The Administration strongly opposes House passage of H.R. 45 because it would cost millions of hard?working middle class families the security of affordable health coverage and care they deserve. It would increase the deficit and detract from the work the Congress needs to do to focus on the economy and create jobs.

Repealing the Affordable Care Act would mean that Health Insurance Marketplaces where Americans could compare private insurance plans and get tax credits to purchase them would not open. Tax credits for small business owners who cover their employees would be eliminated. States would lose substantial Federal assistance under Medicaid to provide coverage for the neediest Americans.

But repealing the health care law would have implications far beyond the estimated 30 million Americans without insurance who would lose the health coverage they were going to receive.
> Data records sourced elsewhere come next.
(** [zbool] turns boolean tests on [Z] in the context into propositions. *)
Ltac zbool :=
  repeat match goal with
  | H : (_ && _)%bool = true |- _ => apply andb_prop in H as [? ?]
  | H : (_ || _)%bool = false |- _ => apply orb_false_elim in H as [? ?]
  | H : (_ =? _)%Z = true |- _ => apply Z.eqb_eq in H
  | H : (_ =? _)%Z = false |- _ => apply Z.eqb_neq in H
  | H : (_ <? _)%Z = true |- _ => apply Z.ltb_lt in H
  | H : (_ <? _)%Z = false |- _ => apply Z.ltb_ge in H
  | H : (_ <=? _)%Z = true |- _ => apply Z.leb_le in H
  | H : (_ <=? _)%Z = false |- _ => apply Z.leb_gt in H
  | H : (_ >? _)%Z = _ |- _ => rewrite Z.gtb_ltb in H
  | H : (_ >=? _)%Z = _ |- _ => rewrite Z.geb_leb in H
  | H : negb _ = true |- _ => apply negb_true_iff in H
  | H : negb _ = false |- _ => apply negb_false_iff in H
  end.

(** ** Errors and results

    A Go [error] is either one of the package's sentinels or a formatted
    message, which may wrap another error ([%w]). Only the format string is
    kept of a message, not the values printed into it. *)

Inductive error :=
| EOF
| ErrUnexpectedEOF
| Sentinel (name : string)
| Errorf (msg : string)
| Wrapf (msg : string) (inner : error).

#[export] Instance error_eq_dec : EqDecision error.
Proof. solve_decision. Defined.

(** [errors.Is]. *)
Fixpoint error_is (e target : error) : bool :=
  bool_decide (e = target) ||
  match e with Wrapf _ inner => error_is inner target | _ => false end.

Inductive result (A : Type) :=
| Ok (a : A)
| Err (e : error).
Arguments Ok {A} _.
Arguments Err {A} _.

#[export] Instance result_ret : MRet result := λ A, Ok.
#[export] Instance result_bind : MBind result := λ A B f m,
  match m with Ok a => f a | Err e => Err e end.
#[export] Instance result_fmap : FMap result := λ A B f m,
  match m with Ok a => Ok (f a) | Err e => Err e end.
#[export] Instance result_eq_dec `{EqDecision A} : EqDecision (result A).
Proof. solve_decision. Defined.

Lemma Ok_inj {A} (a b : A) : Ok a = Ok b → a = b.
Proof. by intros [= ->]. Qed.

Lemma bind_Ok {A B} (f : A → result B) (m : result A) b :
  m ≫= f = Ok b ↔ ∃ a, m = Ok a ∧ f a = Ok b.
Proof. destruct m; cbn; naive_solver. Qed.

(** [inv_ok H] decomposes an equation [H : (x ← m; k) = Ok v] or
    [H : (if b then Err _ else k) = Ok v] into its successful branch. *)
Ltac inv_ok H :=
  repeat (
    cbn -[Z.add Z.sub Z.mul Z.quot Z.rem wrap_i64 wrap_u64 Z.leb Z.ltb Z.eqb Z.gtb Z.geb] in H;
    match type of H with
    | (match ?m with Ok _ => _ | Err _ => _ end) = Ok _ =>
        let E := fresh "E" in destruct m eqn:E; [|discriminate H]
    | (_ ≫= _) = Ok _ => apply bind_Ok in H as (? & ? & H)
    | (if ?b then Err _ else _) = Ok _ =>
        let E := fresh "E" in destruct b eqn:E; [discriminate H|]
    | (if ?b then _ else Err _) = Ok _ =>
        let E := fresh "E" in destruct b eqn:E; [|discriminate H]
    | Err _ = Ok _ => discriminate H
    end).

(** ** Bytes and big-endian integers ([encoding/binary].BigEndian) *)

#[export] Instance byte_eq_dec : EqDecision byte := Byte.byte_eq_dec.

Definition byte_val (b : byte) : Z := Z.of_N (Byte.to_N b).
Definition byte_of (z : Z) : byte :=
  default x00 (Byte.of_N (Z.to_N (z `mod` 256))).

#[export] Program Instance byte_countable : Countable byte := inj_countable Byte.to_N Byte.of_N _.
Next Obligation. apply Byte.of_to_N. Qed.

(** The bytes of a Go string. *)
Definition bytes_of_string (s : string) : list byte := String.list_byte_of_string s.

(** [len] of a slice, as Go's [int]. *)
Abbreviation len l := (Z.of_nat (length l)).
Definition strlen (s : string) : Z := Z.of_nat (String.length s).

Fixpoint be_encode (n : nat) (z : Z) : list byte :=
  match n with
  | O => []
  | S k => byte_of (Z.shiftr z (8 * Z.of_nat k)) :: be_encode k z
  end.

Fixpoint be_decode (bs : list byte) : Z :=
  match bs with
  | [] => 0
  | b :: bs => byte_val b * 2 ^ (8 * Z.of_nat (length bs)) + be_decode bs
  end.

Section bytes.
Local Open Scope Z_scope.

Lemma byte_val_range b : 0 ≤ byte_val b < 256.
Proof.
  unfold byte_val. pose proof (Byte.to_N_bounded b). lia.
Qed.

Lemma byte_val_of z : byte_val (byte_of z) = z `mod` 256.
Proof.
  unfold byte_val, byte_of.
  pose proof (Z.mod_pos_bound z 256 ltac:(lia)).
  destruct (Byte.of_N (Z.to_N (z `mod` 256))) eqn:E; cbn.
  - apply Byte.to_of_N in E. rewrite E. lia.
  - apply Byte.of_N_None_iff in E. lia.
Qed.

Lemma byte_val_inj b c : byte_val b = byte_val c → b = c.
Proof.
  unfold byte_val. intros H%N2Z.inj.
  pose proof (Byte.of_to_N b) as Hb. pose proof (Byte.of_to_N c) as Hc.
  rewrite H in Hb. congruence.
Qed.

Lemma byte_of_val b : byte_of (byte_val b) = b.
Proof.
  apply byte_val_inj. rewrite byte_val_of, Z.mod_small; [done|].
  apply byte_val_range.
Qed.

Lemma length_be_encode n z : length (be_encode n z) = n.
Proof. induction n; cbn; congruence. Qed.

Lemma be_decode_encode n z : be_decode (be_encode n z) = z `mod` 2 ^ (8 * Z.of_nat n).
Proof.
  induction n as [|n IH]; cbn -[Z.of_nat Z.mul]; [by rewrite Z.mod_1_r|].
  rewrite length_be_encode, byte_val_of, IH, Z.shiftr_div_pow2 by lia.
  replace (8 * Z.of_nat (S n)) with (8 * Z.of_nat n + 8) by lia.
  rewrite Z.pow_add_r, Z.rem_mul_r by lia. change (2 ^ 8) with 256. ring.
Qed.

Lemma be_decode_range bs : 0 ≤ be_decode bs < 2 ^ (8 * len bs).
Proof.
  induction bs as [|b bs IH]; cbn -[Z.of_nat Z.mul]; [lia|].
  replace (8 * Z.of_nat (S (length bs))) with (8 * len bs + 8) by lia.
  rewrite Z.pow_add_r by lia. pose proof (byte_val_range b). nia.
Qed.

Lemma be_encode_inj n x y :
  0 ≤ x < 2 ^ (8 * Z.of_nat n) → 0 ≤ y < 2 ^ (8 * Z.of_nat n) →
  be_encode n x = be_encode n y → x = y.
Proof.
  intros Hx Hy H%(f_equal be_decode). rewrite !be_decode_encode in H.
  by rewrite !Z.mod_small in H.
Qed.

Lemma be_encode_decode n bs :
  length bs = n → be_encode n (be_decode bs) = bs.
Proof.
  enough (G : ∀ h bs, 0 ≤ h → be_encode (length bs) (h * 2 ^ (8 * len bs) + be_decode bs) = bs).
  { intros <-. specialize (G 0 bs ltac:(lia)). rewrite Z.mul_0_l, Z.add_0_l in G. done. }
  clear n bs. intros h bs; revert h.
  induction bs as [|b bs IH]; intros h Hh; cbn -[Z.of_nat Z.mul Z.add]; [done|].
  pose proof (be_decode_range bs). pose proof (byte_val_range b).
  replace (8 * Z.of_nat (S (length bs))) with (8 + 8 * len bs) by lia.
  rewrite Z.pow_add_r by lia.
  replace (h * (2 ^ 8 * 2 ^ (8 * len bs)) + (byte_val b * 2 ^ (8 * len bs) + be_decode bs))
    with ((h * 256 + byte_val b) * 2 ^ (8 * len bs) + be_decode bs) by lia.
  f_equal; [|apply IH; lia].
  rewrite Z.shiftr_div_pow2, Z.div_add_l, (Z.div_small (be_decode bs)), Z.add_0_r by lia.
  apply byte_val_inj. rewrite byte_val_of, Z.add_comm, Z.mod_add, Z.mod_small; lia.
Qed.

Lemma length_bytes_of_string s : length (bytes_of_string s) = String.length s.
Proof.
  unfold bytes_of_string, String.list_byte_of_string. rewrite length_map.
  induction s; cbn; congruence.
Qed.

Lemma bytes_of_string_inj s t : bytes_of_string s = bytes_of_string t → s = t.
Proof.
  intros H%(f_equal String.string_of_list_byte). unfold bytes_of_string in H.
  by rewrite !String.string_of_list_byte_of_string in H.
Qed.

Lemma len_bytes_of_string s : len (bytes_of_string s) = strlen s.
Proof. unfold strlen. by rewrite length_bytes_of_string. Qed.
End bytes.

#[global] Arguments be_encode : simpl never.
#[global] Arguments be_decode : simpl never.

(** ** Splitting a byte sequence into fixed-size chunks *)

Fixpoint chunks_fuel {A} (fuel : nat) (cs : nat) (l : list A) : list (list A) :=
  match fuel, l with
  | _, [] => []
  | O, _ => []
  | S f, _ => take cs l :: chunks_fuel f cs (drop cs l)
  end.

(** The chunks a writer with chunk size [cs] cuts [l] into: all of size [cs]
    except possibly the last, none of them empty. *)
Definition chunks_of {A} (cs : nat) (l : list A) : list (list A) :=
  chunks_fuel (length l) cs l.

Section chunks.
Context {A : Type}.
Implicit Types l : list A.

Lemma chunks_fuel_enough cs l n m :
  (0 < cs)%nat → (length l ≤ n)%nat → (length l ≤ m)%nat →
  chunks_fuel n cs l = chunks_fuel m cs l.
Proof.
  intros Hcs. revert l m. induction n as [|n IH]; intros [|a l] [|m]; cbn; try done; try lia.
  intros. f_equal. apply IH; rewrite length_drop; cbn; lia.
Qed.

Lemma chunks_of_nil cs : chunks_of cs (@nil A) = [].
Proof. done. Qed.

Lemma chunks_of_step cs l :
  (0 < cs)%nat → l ≠ [] → chunks_of cs l = take cs l :: chunks_of cs (drop cs l).
Proof.
  intros Hcs Hl. destruct l as [|a l]; [done|]. unfold chunks_of at 1. cbn [length chunks_fuel].
  f_equal. apply chunks_fuel_enough; [done| |done]. rewrite length_drop. cbn. lia.
Qed.

(** Induction following the way a writer cuts its input. *)
Lemma chunks_ind (cs : nat) (Hcs : (0 < cs)%nat) (P : list A → Prop) :
  P [] → (∀ l, l ≠ [] → P (drop cs l) → P l) → ∀ l, P l.
Proof.
  intros H0 HS l. remember (length l) as n eqn:En. revert l En.
  induction n as [n IH] using lt_wf_ind. intros [|a l] ->; [done|].
  apply HS; [done|]. eapply IH; [|done]. rewrite length_drop. cbn. lia.
Qed.

Lemma concat_chunks_of cs l : (0 < cs)%nat → concat (chunks_of cs l) = l.
Proof.
  intros Hcs. induction l as [|l Hl IH] using (chunks_ind cs Hcs); [done|].
  rewrite chunks_of_step by done. cbn. by rewrite IH, take_drop.
Qed.

Lemma chunks_of_small cs l :
  (0 < length l ≤ cs)%nat → chunks_of cs l = [l].
Proof.
  intros H. rewrite chunks_of_step; [|lia|by intros ->; cbn in *; lia].
  by rewrite take_ge, drop_ge by lia.
Qed.

Lemma chunks_of_app_full cs c l :
  (0 < cs)%nat → length c = cs → chunks_of cs (c ++ l) = c :: chunks_of cs l.
Proof.
  intros Hcs Hc. rewrite chunks_of_step; [|done|].
  - by rewrite take_app_length', drop_app_length'.
  - destruct c; cbn in *; [lia|done].
Qed.

Lemma chunks_of_nonempty cs l : (0 < cs)%nat → Forall (λ c, c ≠ []) (chunks_of cs l).
Proof.
  intros Hcs. induction l as [|l Hl IH] using (chunks_ind cs Hcs); [constructor|].
  rewrite chunks_of_step by done. constructor; [|done].
  destruct l, cs; cbn; [done|done|lia|done].
Qed.

Lemma chunks_of_size cs l : (0 < cs)%nat → Forall (λ c, (length c ≤ cs)%nat) (chunks_of cs l).
Proof.
  intros Hcs. induction l as [|l Hl IH] using (chunks_ind cs Hcs); [constructor|].
  rewrite chunks_of_step by done. constructor; [|done]. rewrite length_take. lia.
Qed.

Lemma lookup_chunks_of cs l k c :
  (0 < cs)%nat → chunks_of cs l !! k = Some c → (k * cs < length l)%nat ∧ c = take cs (drop (k * cs) l).
Proof.
  intros Hcs. revert l. induction k as [|k IH]; intros l; (destruct (decide (l = [])) as [->|Hl]; [done|]);
    rewrite chunks_of_step by done; cbn.
  - intros [= <-]. split; [destruct l; cbn; [done|lia]|done].
  - intros [Hlt ->]%IH. rewrite length_drop in Hlt. split; [lia|]. by rewrite drop_drop.
Qed.

Lemma take_add_drop (n m : nat) l : take (n + m) l = take n l ++ take m (drop n l).
Proof.
  revert l. induction n as [|n IH]; intros l; [done|].
  destruct l as [|x l]; cbn; [by rewrite take_nil|]. by rewrite IH.
Qed.

(** The number of chunks is the ceiling of the quotient. *)
Lemma length_chunks_of cs l :
  (0 < cs)%nat →
  len (chunks_of cs l) = ((len l + Z.of_nat cs - 1) / Z.of_nat cs)%Z.
Proof.
  intros Hcs. induction l as [|l Hl IH] using (chunks_ind cs Hcs).
  { cbn. by rewrite Z.div_small by lia. }
  rewrite chunks_of_step by done. cbn [length]. rewrite Nat2Z.inj_succ, IH, length_drop.
  assert (0 < length l)%nat by (destruct l; cbn; [done|lia]).
  destruct (decide (length l ≤ cs)%nat).
  - replace (length l - cs)%nat with 0%nat by lia.
    rewrite (Z.div_small (_ + _ - 1)) by lia.
    apply Z.div_unique with (len l - 1)%Z; lia.
  - replace (len l + Z.of_nat cs - 1)%Z
      with (Z.of_nat (length l - cs) + Z.of_nat cs - 1 + 1 * Z.of_nat cs)%Z by lia.
    rewrite Z.div_add by lia. lia.
Qed.
End chunks.

(** ** Runs of records

    [records f i chs] is the concatenation of the records [f] makes of
    consecutive chunks, the first with index [i]. *)
Fixpoint records (f : Z → list byte → list byte) (i : Z) (chs : list (list byte)) : list byte :=
  match chs with
  | [] => []
  | c :: chs => f i c ++ records f (i + 1)%Z chs
  end.

Section records.
Context (f : Z → list byte → list byte) (t : nat) (Hf : ∀ i c, length (f i c) = (length c + t)%nat).

Lemma length_records i chs : length (records f i chs) = (length (concat chs) + t * length chs)%nat.
Proof using Hf.
  revert i. induction chs as [|c chs IH]; intros i; cbn [records concat length]; [lia|].
  rewrite !length_app, Hf, IH. lia.
Qed.

Context (cs : nat) (Hcs : (0 < cs)%nat).

(** What follows a prefix of whole records. *)
Lemma drop_records k i l :
  drop (k * (cs + t)) (records f i (chunks_of cs l)) =
  records f (i + Z.of_nat k)%Z (chunks_of cs (drop (k * cs) l)).
Proof using Hf Hcs.
  revert i l. induction k as [|k IH]; intros i l; [by rewrite Z.add_0_r|].
  destruct (decide (l = [])) as [->|Hl]; [rewrite drop_nil, chunks_of_nil; cbn [records]; by rewrite drop_nil|].
  rewrite (chunks_of_step cs l) by done. cbn [records Nat.mul].
  pose proof (Hf i (take cs l)) as Hrl. rewrite length_take in Hrl.
  replace (i + Z.of_nat (S k))%Z with (i + 1 + Z.of_nat k)%Z by lia.
  rewrite <-(drop_drop l), <-IH. destruct (decide (length l ≤ cs)%nat) as [Hlast|].
  - rewrite (drop_ge l cs) by lia. cbn. rewrite drop_nil, app_nil_r. apply drop_ge. lia.
  - rewrite <-drop_drop. f_equal. replace (cs + t)%nat with (length (f i (take cs l))) by lia.
    apply drop_app_length.
Qed.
More than 250 million Americans with insurance – private insurance, Medicare, and Medicaid – would lose the benefits and protections they receive under the health care law. Insurance companies would be able to go back to some of their worst practices. They would no longer have to cover as dependents the 6.6 million young adults who have been able to stay on or sign up on their parents' plans. They would be able to impose lifetime limits and restrictive annual limits on coverage. They could go back to denying coverage to children with preexisting conditions. And, they would likely turn away the approximately 100,000 Americans who had gained insurance through the Pre?existing Condition Insurance Plan program, which would have to shut down immediately. Many insurance companies would no longer be held accountable for double?digit premium increases. Strict rules that prevent insurance companies from spending too much on administrative costs or CEO bonuses would be erased.

Reforms that strengthen Medicare's long-term finances would also be repealed. Seniors would lose the more generous prescription drug coverage provided under the health care law, as well as free preventive care. And Medicare's Hospital Insurance Trust Fund would become insolvent up to eight years earlier.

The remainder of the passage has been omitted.